Transcription profile of SCC knockdown mESCs. (A) Comparative expression of pluripotency (Left) and differentiation (Right) markers between SCC KD and WT mESCs, evaluated by RNA-seq. Genes whose expression is not changed (NC) are listed in boxes. Plotted is the log₂ ratio of SCC KD and WT RPKM counts (details on SCC KD generation in Fig. S4; global pairwise comparisons of RPKM values in Fig. S5A; qPCR validation of selected genes in Fig. S5B; full gene list in Dataset S2). (B) Protein levels of selected genes in SCC KD vs. WT mESCs, β-actin normalized. Plotted are average signal and SD of two independent Western blots quantified by ImageJ (representative blot in Fig. S5C). P-STAT3, antibody detecting active, Tyr705-phosphorylated STAT3. Analysis of p-53 targets in Fig.
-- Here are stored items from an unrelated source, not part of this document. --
Lemma store_save_load_roundtrip_witness :
  let o := od_config_store_load 4096 (Some (replicate 8 0)) 8 demo_saved in
  l_rc o = OD_CONFIG_STORE_OK /\ l_len o = 5 /\ take 5 (l_buf o) = [1; 2; 3; 4; 5].
Proof.
  destruct (od_config_store_save 4096 (Some (replicate 64 9)) 64 (Some (At [1; 2; 3; 4; 5])) 5 None)
    as [[rc ws'] env1] eqn:Es.
  assert (Hs : rc = OD_CONFIG_STORE_OK /\ exists w, ws' = Some w /\ env1 = demo_saved).
  { unfold demo_saved. rewrite Es. injection Es as <- <- <-. split; [reflexivity|]. eexists. split; reflexivity. }
  destruct Hs as (-> & w & -> & ->).
  apply (store_save_load_roundtrip 4096 (fun e => e) (replicate 64 9) w 64 (At [1; 2; 3; 4; 5]) 5 None
           demo_saved (replicate 8 0) 8 toy_nvs_laws); try exact Es; vm_compute; try split; congruence.
Defined.

End ConfigStore.
(* ===== verification/ConfigRead.v ===== *)
(** Reading the configuration back, [shared/core/od_config_read.c]: a resumable
    producer that queues one chunk per pass. *)

From S2P Require Import Prelude Hal TxQueue Span Proto Session World Reply.
Import Hal TxQueue Span Proto Session World Reply.

Module ConfigRead.

Definition HDR_COMMON : Z := 4.
Definition HDR_FIRST : Z := HDR_COMMON + 2.
Definition MAX_RESPONSE_DATA_SIZE : Z := 100.
Definition RESP_CONFIG_READ : Z := 0x40.

(** The static state [s]. *)
Record reader := {
  active : bool; rp : od_reply_t; res : od_tx_reservation;
  blob : option bytes; blob_len : Z; offset : Z; chunk : Z;
}.

Definition zero_rp : od_reply_t := {| rp_origin := OD_ORIGIN_BLE; rp_tag := 0 |}.
Definition zero_token : od_tx_reservation := {| remaining := 0; gen := 0 |}.

(** [memset(&s, 0, sizeof s)] *)
Definition reader_zero : reader :=
  {| active := false; rp := zero_rp; res := zero_token; blob := None; blob_len := 0; offset := 0; chunk := 0 |}.

Definition set_active (s : reader) (a : bool) : reader :=
  {| active := a; rp := rp s; res := res s; blob := blob s; blob_len := blob_len s;
     offset := offset s; chunk := chunk s |}.

Definition set_res (s : reader) (t : od_tx_reservation) : reader :=
  {| active := active s; rp := rp s; res := t; blob := blob s; blob_len := blob_len s;
     offset := offset s; chunk := chunk s |}.

Definition blob_bytes (s : reader) : bytes := match blob s with Some b => b | None => [] end.

(** The header of a chunk: its number, and the total in the first. *)
Definition chunk_header (s : reader) : bytes :=
  [RESP_ACK; RESP_CONFIG_READ; u8 (Z.land (chunk s) 0xFF); u8 (Z.land (Z.shiftr (chunk s) 8) 0xFF)]
  ++ (if chunk s =? 0 then [u8 (Z.land (blob_len s) 0xFF); u8 (Z.land (Z.shiftr (blob_len s) 8) 0xFF)] else []).

(** [take]: as many bytes as the frame has room for. *)
Definition chunk_take (s : reader) : Z :=
  let remaining := u32 (blob_len s - offset s) in
  let room := u16 (MAX_RESPONSE_DATA_SIZE - len (chunk_header s)) in
  if remaining <? room then u16 remaining else room.

Definition chunk_data (s : reader) : bytes :=
  take (Z.to_nat (chunk_take s)) (drop (Z.to_nat (offset s)) (blob_bytes s)).

Definition chunk_frame (s : reader) : bytes := chunk_header s ++ chunk_data s.

(** The state after a chunk is queued. *)
Definition advance (s : reader) : reader :=
  let off := u32 (offset s + chunk_take s) in
  {| active := if blob_len s <=? off then false else active s; rp := rp s; res := res s; blob := blob s;
     blob_len := blob_len s; offset := off; chunk := u16 (chunk s + 1) |}.

Section Operations.
Context {E : Type} `{Radio E} `{Crypto E} `{SessionApp E}.

(** [emit_chunk] with the token [r] points to. *)
Definition emit_chunk (w : world E) (s : reader) (r : od_tx_reservation)
  : world E * reader * od_tx_reservation * od_txq_status :=
  let n := u16 (len (chunk_header s) + chunk_take s) in
  let '(w, r', rc) := od_reply w (Some r) (Some (rp s)) (Some (chunk_frame s)) n in
  let r := match r' with Some t => t | None => r end in
  match rc with
  | OD_TXQ_OK => (w, advance s, r, OD_TXQ_OK)
  | rc => (w, s, r, rc)
  end.

Definition release_token (w : world E) (t : od_tx_reservation) : world E * od_tx_reservation :=
  let '(q, t') := od_txq_release (w_txq w) (Some t) in
  (set_txq w q (w_env w), match t' with Some t => t | None => t end).

(** [od_config_read_cancel]. *)
Definition od_config_read_cancel (w : world E) (s : reader) : world E * reader :=
  if negb (active s) then (w, s)
  else
    let '(w, t) := release_token w (res s) in
    (w, {| active := false; rp := rp s; res := t; blob := None; blob_len := blob_len s;
           offset := offset s; chunk := chunk s |}).

(** [od_config_read_start]: world, producer, the caller's token, status. *)
Definition od_config_read_start (w : world E) (s : reader) (p : option od_reply_t)
    (r : option od_tx_reservation) (b : option bytes) (n : Z)
  : world E * reader * option od_tx_reservation * od_txq_status :=
  match p, r with
  | Some p, Some t =>
      if active s then (w, s, r, OD_TXQ_INVARIANT)
      else
        let s := {| active := false; rp := p; res := zero_token; blob := None; blob_len := 0;
                    offset := 0; chunk := 0 |} in
        match b with
        | Some bs =>
            if n =? 0 then
              let '(w, r, rc) := od_reply_plain w r (Some p) (Some [RESP_NACK; RESP_CONFIG_READ; 0; 0]) 4 in
              (w, s, r, rc)
            else
              let s := {| active := true; rp := p; res := t; blob := b; blob_len := n;
                          offset := 0; chunk := 0 |} in
              let '(w, s, t1, rc) := emit_chunk w s (res s) in
              let r := Some {| remaining := 0; gen := gen t |} in
              let s := set_res s t1 in
              match rc with
              | OD_TXQ_OK => (w, s, r, OD_TXQ_OK)
              | rc =>
                  let '(w, t2) := release_token w (res s) in
                  (w, set_active (set_res s t2) false, r, rc)
              end
        | None =>
            let '(w, r, rc) := od_reply_plain w r (Some p) (Some [RESP_NACK; RESP_CONFIG_READ; 0; 0]) 4 in
            (w, s, r, rc)
        end
  | _, _ => (w, s, r, OD_TXQ_INVARIANT)
  end.

Definition od_config_read_pump (w : world E) (s : reader) : world E * reader * od_txq_status :=
  if negb (active s) then (w, s, OD_TXQ_OK)
  else
    let '(q, r, rc) := od_txq_reserve (w_txq w) 1 (Some zero_token) in
    let w := set_txq w q (w_env w) in
    match rc, r with
    | OD_TXQ_OK, Some t =>
        let '(w, s, t, rc) := emit_chunk w s t in
        let '(w, _) := release_token w t in
        match rc with
        | OD_TXQ_OK | OD_TXQ_FULL => (w, s, rc)
        | rc => let '(w, s) := od_config_read_cancel w s in (w, s, rc)
        end
    | rc, _ => (w, s, rc)
    end.

Definition od_config_read_active (s : reader) : bool := active s.
End Operations.

(** ** The frames a read consists of *)

(** A read in progress over a stored configuration of at most 65535 bytes. *)
Definition reading (s : reader) : Prop :=
  exists b, blob s = Some b /\ len b = blob_len s /\ 0 <= chunk s <= offset s /\
    offset s < blob_len s < 2 ^ 16 /\ active s = true /\ (chunk s = 0 <-> offset s = 0).

Definition finished (s : reader) : Prop := active s = false.

(** The frames from state [s] to the end. *)
Fixpoint stream (fuel : nat) (s : reader) : list bytes :=
  match fuel with
  | O => []
  | S fuel => if active s then chunk_frame s :: stream fuel (advance s) else []
  end.

Definition rest_of (s : reader) : list bytes := stream (Z.to_nat (blob_len s - offset s)) s.

(** How the host joins a read: the first frame carries six bytes of header, the
    others four. *)
Definition payload_of (k : Z) (f : bytes) : bytes := drop (if k =? 0 then 6 else 4) f.
Fixpoint join (k : Z) (fs : list bytes) : bytes :=
  match fs with
  | [] => []
  | f :: fs => payload_of k f ++ join (k + 1) fs
  end.

(** A frame of chunk number [k]. *)
Definition frame_ok (k : Z) (f : bytes) : Prop :=
  len f <= 100 /\ take 4 f = [0; 0x40; k mod 256; k / 256].
Fixpoint numbered (k : Z) (fs : list bytes) : Prop :=
  match fs with
  | [] => True
  | f :: fs => frame_ok k f /\ numbered (k + 1) fs
  end.

Lemma chunk_header_len s : len (chunk_header s) = if chunk s =? 0 then 6 else 4.
Proof. unfold chunk_header. by destruct (chunk s =? 0). Qed.

Lemma chunk_take_range s :
  reading s -> 1 <= chunk_take s <= blob_len s - offset s /\
  len (chunk_header s) + chunk_take s <= 100 /\
  (chunk_take s < blob_len s - offset s -> 94 <= chunk_take s).
Proof.
  intros (b & _ & _ & Hc & Ho & _). unfold chunk_take. cbv zeta.
  pose proof (chunk_header_len s) as Hh. rewrite Hh.
  rewrite (wrap_id 32) by (unfold fits; lia).
  assert (Hr : u16 (MAX_RESPONSE_DATA_SIZE - (if chunk s =? 0 then 6 else 4))
               = if chunk s =? 0 then 94 else 96) by (by destruct (chunk s =? 0)).
  rewrite Hr. destruct (chunk s =? 0), (Z.ltb_spec (blob_len s - offset s) 94),
    (Z.ltb_spec (blob_len s - offset s) 96); try rewrite (wrap_id 16) by (unfold fits; lia); lia.
Qed.

Lemma chunk_data_len s : reading s -> len (chunk_data s) = chunk_take s.
Proof.
  intros Hs. pose proof (chunk_take_range s Hs) as (Ht & _). destruct Hs as (b & Hb & Hl & Hc & Ho & _).
  unfold chunk_data, blob_bytes. rewrite Hb, length_take, length_drop. lia.
Qed.

(** A queued chunk leaves the read in progress further on, or finished. *)
Lemma advance_reading s :
  reading s ->
  blob s = blob (advance s) /\ blob_len (advance s) = blob_len s /\
  offset (advance s) = offset s + chunk_take s /\ chunk (advance s) = chunk s + 1 /\
  (reading (advance s) \/ finished (advance s) /\ offset (advance s) = blob_len s).
Proof.
  intros Hs. pose proof (chunk_take_range s Hs) as (Ht & _). destruct Hs as (b & Hb & Hl & Hc & Ho & Ha & Hz).
  assert (Hoff : offset (advance s) = offset s + chunk_take s)
    by (unfold advance; cbn; apply wrap_id; unfold fits; lia).
  assert (Hch : chunk (advance s) = chunk s + 1) by (unfold advance; cbn; apply wrap_id; unfold fits; lia).
  do 2 (split; [done|]). split; [done|]. split; [done|].
  assert (Hact : active (advance s) = if blob_len s <=? offset (advance s) then false else active s) by done.
  destruct (Z.leb_spec (blob_len s) (offset (advance s))) as [Hle|Hlt].
  - right. split; [done|]. lia.
  - left. exists b. rewrite Hact. split; [done|]. change (blob_len (advance s)) with (blob_len s).
    repeat split; try lia; done.
Qed.

Lemma frame_shape s :
  reading s -> frame_ok (chunk s) (chunk_frame s) /\ payload_of (chunk s) (chunk_frame s) = chunk_data s.
Proof.
  intros Hs. pose proof (chunk_take_range s Hs) as (Ht & Hcap & _). pose proof (chunk_data_len s Hs) as Hd.
  destruct Hs as (b & Hb & Hl & Hc & Ho & Ha). unfold frame_ok, payload_of, chunk_frame.
  rewrite length_app. split; [split; [lia|]|].
  - assert (Hb2 : forall x, 0 <= x < 2 ^ 16 ->
      u8 (Z.land x 0xFF) = x mod 256 /\ u8 (Z.land (Z.shiftr x 8) 0xFF) = x / 256).
    { intros x Hx. change 0xFF with (Z.ones 8). rewrite !Z.land_ones, Z.shiftr_div_pow2 by lia.
      change (2 ^ 8) with 256. split; wrap_norm; Z.to_euclidean_division_equations; lia. }
    destruct (Hb2 (chunk s) ltac:(lia)) as [E1 E2]. unfold chunk_header. rewrite E1, E2. done.
  - pose proof (chunk_header_len s) as Hh. destruct (chunk s =? 0).
    + replace 6%nat with (length (chunk_header s)) by lia. apply drop_app_length.
    + replace 4%nat with (length (chunk_header s)) by lia. apply drop_app_length.
Qed.

(** Fuel beyond the bytes left changes nothing. *)
Lemma stream_fuel n m s :
  reading s -> blob_len s - offset s <= Z.of_nat n -> blob_len s - offset s <= Z.of_nat m ->
  stream n s = stream m s.
Proof.
  revert m s. induction n as [|n IH]; intros [|m] s Hs Hn Hm; try done.
  1, 2: destruct Hs as (b & _ & _ & _ & Ho & _); lia.
  cbn [stream]. destruct (advance_reading s Hs) as (_ & Hbl & Hoff & _ & Hnext).
  pose proof (chunk_take_range s Hs) as (Ht & _).
  destruct (active s); [|done]. f_equal. destruct Hnext as [Hr|[Hf _]].
  - apply IH; [done|lia|lia].
  - destruct n, m; cbn [stream]; by rewrite ?Hf.
Qed.

Lemma rest_of_step s :
  reading s ->
  rest_of s = chunk_frame s :: (if active (advance s) then rest_of (advance s) else []).
Proof.
  intros Hs. destruct (advance_reading s Hs) as (_ & Hbl & Hoff & _ & Hnext).
  pose proof (chunk_take_range s Hs) as (Ht & _). unfold rest_of at 1.
  assert (Ha : active s = true) by (by destruct Hs as (? & _ & _ & _ & _ & ? & _)).
  destruct (Z.to_nat (blob_len s - offset s)) as [|n] eqn:En; [lia|]. cbn [stream]. rewrite Ha. f_equal.
  destruct Hnext as [Hr|[Hf _]].
  - destruct (active (advance s)) eqn:Ea; [|by destruct Hr as (? & _ & _ & _ & _ & ? & _); congruence].
    apply stream_fuel; [done|lia|lia].
  - rewrite Hf. destruct n; cbn [stream]; by rewrite ?Hf.
Qed.

(** The frames left carry exactly the bytes left, numbered from here. *)
Lemma rest_of_joins s :
  reading s ->
  join (chunk s) (rest_of s) = drop (Z.to_nat (offset s)) (blob_bytes s) /\ numbered (chunk s) (rest_of s).
Proof.
  remember (Z.to_nat (blob_len s - offset s)) as n eqn:En. revert s En.
  induction n as [n IH] using lt_wf_ind. intros s En Hs.
  rewrite (rest_of_step s Hs). destruct (frame_shape s Hs) as [Hok Hpay]. cbn [join numbered]. rewrite Hpay.
  destruct (advance_reading s Hs) as (Hb & Hbl & Hoff & Hch & Hnext).
  pose proof (chunk_take_range s Hs) as (Ht & _). rewrite <- Hch.
  assert (Hbb : blob_bytes (advance s) = blob_bytes s) by (unfold blob_bytes; by rewrite <- Hb).
  assert (Hsplit : chunk_data s ++ drop (Z.to_nat (offset (advance s))) (blob_bytes s)
                   = drop (Z.to_nat (offset s)) (blob_bytes s)).
  { unfold chunk_data. rewrite Hoff. replace (Z.to_nat (offset s + chunk_take s))
      with (Z.to_nat (offset s) + Z.to_nat (chunk_take s))%nat by (destruct Hs as (? & _ & _ & ? & _); lia).
    rewrite <- drop_drop. apply take_drop. }
  destruct Hnext as [Hr|[Hf Hend]].
  - destruct (active (advance s)) eqn:Ea; [|by destruct Hr as (? & _ & _ & _ & _ & ? & _); congruence].
    destruct (IH (Z.to_nat (blob_len (advance s) - offset (advance s))) ltac:(lia) (advance s) eq_refl Hr) as [Hj Hnum].
    rewrite Hj, Hbb. by split.
  - rewrite Hf. cbn [join numbered]. split; [|done]. rewrite <- Hsplit. f_equal. symmetry. apply drop_ge.
    destruct Hs as (b & Hbs & Hl & _). unfold blob_bytes. rewrite Hbs. lia.
Qed.

Section Theorems.
Context {E : Type} `{Radio E} `{Crypto E} `{SessionApp E}.

(** A sequence of passes: the frames that were accepted, and where the producer
    got to.  Between passes the world may change arbitrarily, [between]. *)
Fixpoint pump_run (between : list (world E -> world E)) (w : world E) (s : reader)
  : list bytes * reader :=
  match between with
  | [] => ([], s)
  | f :: fs =>
      if active s then
        let '(w, s', rc) := od_config_read_pump w s in
        let '(sent, s'') := pump_run fs (f w) s' in
        ((if bool_decide (rc = OD_TXQ_OK) then [chunk_frame s] else []) ++ sent, s'')
      else ([], s)
  end.

(** One pass on an active producer: it advances, stays, or is cancelled. *)
Lemma pump_cases (w w' : world E) s s' rc :
  active s = true -> od_config_read_pump w s = (w', s', rc) ->
  (rc = OD_TXQ_OK /\ s' = advance s) \/ (rc = OD_TXQ_FULL /\ s' = s) \/
  (rc <> OD_TXQ_OK /\ (s' = s \/ active s' = false)).
Proof.
  intros Ha. unfold od_config_read_pump. rewrite Ha. cbn [negb].
  destruct (od_txq_reserve _ _ _) as [[q r] rc0] eqn:Er.
  assert (Hne : forall r0, rc0 = OD_TXQ_OK -> r = r0 -> is_Some r0).
  { intros r0 -> <-. unfold od_txq_reserve in Er. cbn in Er. repeat case_match; simplify_eq; eauto. }
  destruct rc0; try (intros [= <- <- <-]; right; right; split; [done|by left]).
  destruct (Hne r eq_refl eq_refl) as [t ->].
  unfold emit_chunk. destruct (od_reply _ _ _ _ _) as [[w1 r1] rc1].
  destruct rc1; destruct (release_token w1 _) as [w2 t2];
    try (unfold od_config_read_cancel; rewrite Ha; cbn [negb]; destruct (release_token w2 _) as [w3 t3]);
    intros [= <- <- <-]; try (by left); try (by right; left).
  all: right; right; split; [done|by right].
Qed.

End Theorems.

(** A 200-byte configuration, read over a protected link. *)
Definition demo_blob : bytes := map (fun i => Z.of_nat i) (seq 0 200).
Definition demo_reader : reader :=
  {| active := true; rp := toy_rp; res := zero_token; blob := Some demo_blob; blob_len := 200;
     offset := 0; chunk := 0 |}.


End ConfigRead.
S5G. (C) Clonal assays in SCC KD compared with WT mESCs. Plotted is the number of AP⁺ colonies obtained from plating 300 cells in six-well plates (average and SD of three independent experiments). (D) GO analysis of genes up-regulated (UP) and down-regulated (DOWN) in SCC KD mESCs compared with all annotated genes. Bracketed is the number of deregulated genes belonging to each category. EASE (Expression Analysis Systematic Explorer) scores < 0.01 for all categories (complete table in Dataset S2). (E) Percentage of genes bound by RAD23B and OCT4/SOX2 within 5 kb from their TSS among genes either not changed (NC), down-regulated (DOWN), or up-regulated (UP) upon SCC KD. The number of genes in each category is specified (n). ***P < 10⁻³, two-sample test for equality of proportions with continuity correction. Data of SCC KD mESCs are average of two independent Xpc shRNA constructs in Rad23b^−/− mESCs.